Dataset entries:
==*==

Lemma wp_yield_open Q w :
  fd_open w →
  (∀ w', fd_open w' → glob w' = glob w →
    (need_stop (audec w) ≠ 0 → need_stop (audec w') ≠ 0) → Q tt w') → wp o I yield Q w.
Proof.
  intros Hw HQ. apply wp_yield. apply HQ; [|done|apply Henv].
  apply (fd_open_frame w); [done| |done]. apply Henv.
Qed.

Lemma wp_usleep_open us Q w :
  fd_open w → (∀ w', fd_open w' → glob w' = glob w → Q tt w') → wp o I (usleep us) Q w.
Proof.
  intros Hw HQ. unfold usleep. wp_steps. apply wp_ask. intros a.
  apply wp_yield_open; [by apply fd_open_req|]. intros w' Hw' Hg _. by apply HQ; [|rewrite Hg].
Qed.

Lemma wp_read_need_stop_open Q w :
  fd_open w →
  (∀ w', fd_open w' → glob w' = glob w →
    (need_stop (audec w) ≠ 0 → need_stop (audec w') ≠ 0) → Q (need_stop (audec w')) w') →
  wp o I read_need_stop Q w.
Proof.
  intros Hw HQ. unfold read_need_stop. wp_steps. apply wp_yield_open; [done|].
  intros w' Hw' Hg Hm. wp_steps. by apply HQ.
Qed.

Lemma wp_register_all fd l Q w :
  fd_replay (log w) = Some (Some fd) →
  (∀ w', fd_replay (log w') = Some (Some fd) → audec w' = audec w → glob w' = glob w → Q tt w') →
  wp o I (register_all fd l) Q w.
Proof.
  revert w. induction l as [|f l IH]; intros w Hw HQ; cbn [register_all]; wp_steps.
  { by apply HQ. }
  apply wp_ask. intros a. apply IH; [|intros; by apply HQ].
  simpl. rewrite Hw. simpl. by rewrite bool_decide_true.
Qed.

==*==

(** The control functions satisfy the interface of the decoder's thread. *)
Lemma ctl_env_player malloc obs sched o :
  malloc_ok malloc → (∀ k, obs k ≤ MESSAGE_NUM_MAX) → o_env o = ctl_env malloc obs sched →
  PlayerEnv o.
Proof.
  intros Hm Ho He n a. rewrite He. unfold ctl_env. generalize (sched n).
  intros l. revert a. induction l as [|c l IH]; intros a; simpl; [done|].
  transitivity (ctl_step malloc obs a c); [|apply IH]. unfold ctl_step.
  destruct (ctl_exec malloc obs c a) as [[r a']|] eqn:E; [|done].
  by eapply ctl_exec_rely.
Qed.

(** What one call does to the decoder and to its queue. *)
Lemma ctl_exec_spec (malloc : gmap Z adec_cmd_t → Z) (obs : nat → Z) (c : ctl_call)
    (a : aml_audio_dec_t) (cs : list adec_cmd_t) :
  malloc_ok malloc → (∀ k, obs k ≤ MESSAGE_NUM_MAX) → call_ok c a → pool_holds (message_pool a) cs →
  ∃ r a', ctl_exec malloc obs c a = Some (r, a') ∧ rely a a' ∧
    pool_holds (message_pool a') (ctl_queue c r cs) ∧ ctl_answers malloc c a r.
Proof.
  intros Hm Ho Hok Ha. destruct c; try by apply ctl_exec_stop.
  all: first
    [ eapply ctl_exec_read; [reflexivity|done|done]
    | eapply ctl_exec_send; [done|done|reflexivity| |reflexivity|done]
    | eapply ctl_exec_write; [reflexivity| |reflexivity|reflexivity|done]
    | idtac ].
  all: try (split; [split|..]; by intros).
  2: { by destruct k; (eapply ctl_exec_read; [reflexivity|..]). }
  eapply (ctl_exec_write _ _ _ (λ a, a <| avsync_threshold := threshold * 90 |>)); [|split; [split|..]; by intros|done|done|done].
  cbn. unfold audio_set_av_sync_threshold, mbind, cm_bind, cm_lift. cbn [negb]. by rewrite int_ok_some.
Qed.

==*==

[AIM OF THE TASK]: Working from the records above, write out verbatim only the lines from the line containing "Lemma wp_yield_open Q" through the line containing "Lemma wp_usleep_open us".

[EXPECTED ANSWER]:
Lemma wp_yield_open Q w :
  fd_open w →
  (∀ w', fd_open w' → glob w' = glob w →
    (need_stop (audec w) ≠ 0 → need_stop (audec w') ≠ 0) → Q tt w') → wp o I yield Q w.
Proof.
  intros Hw HQ. apply wp_yield. apply HQ; [|done|apply Henv].
  apply (fd_open_frame w); [done| |done]. apply Henv.
Qed.

Lemma wp_usleep_open us Q w :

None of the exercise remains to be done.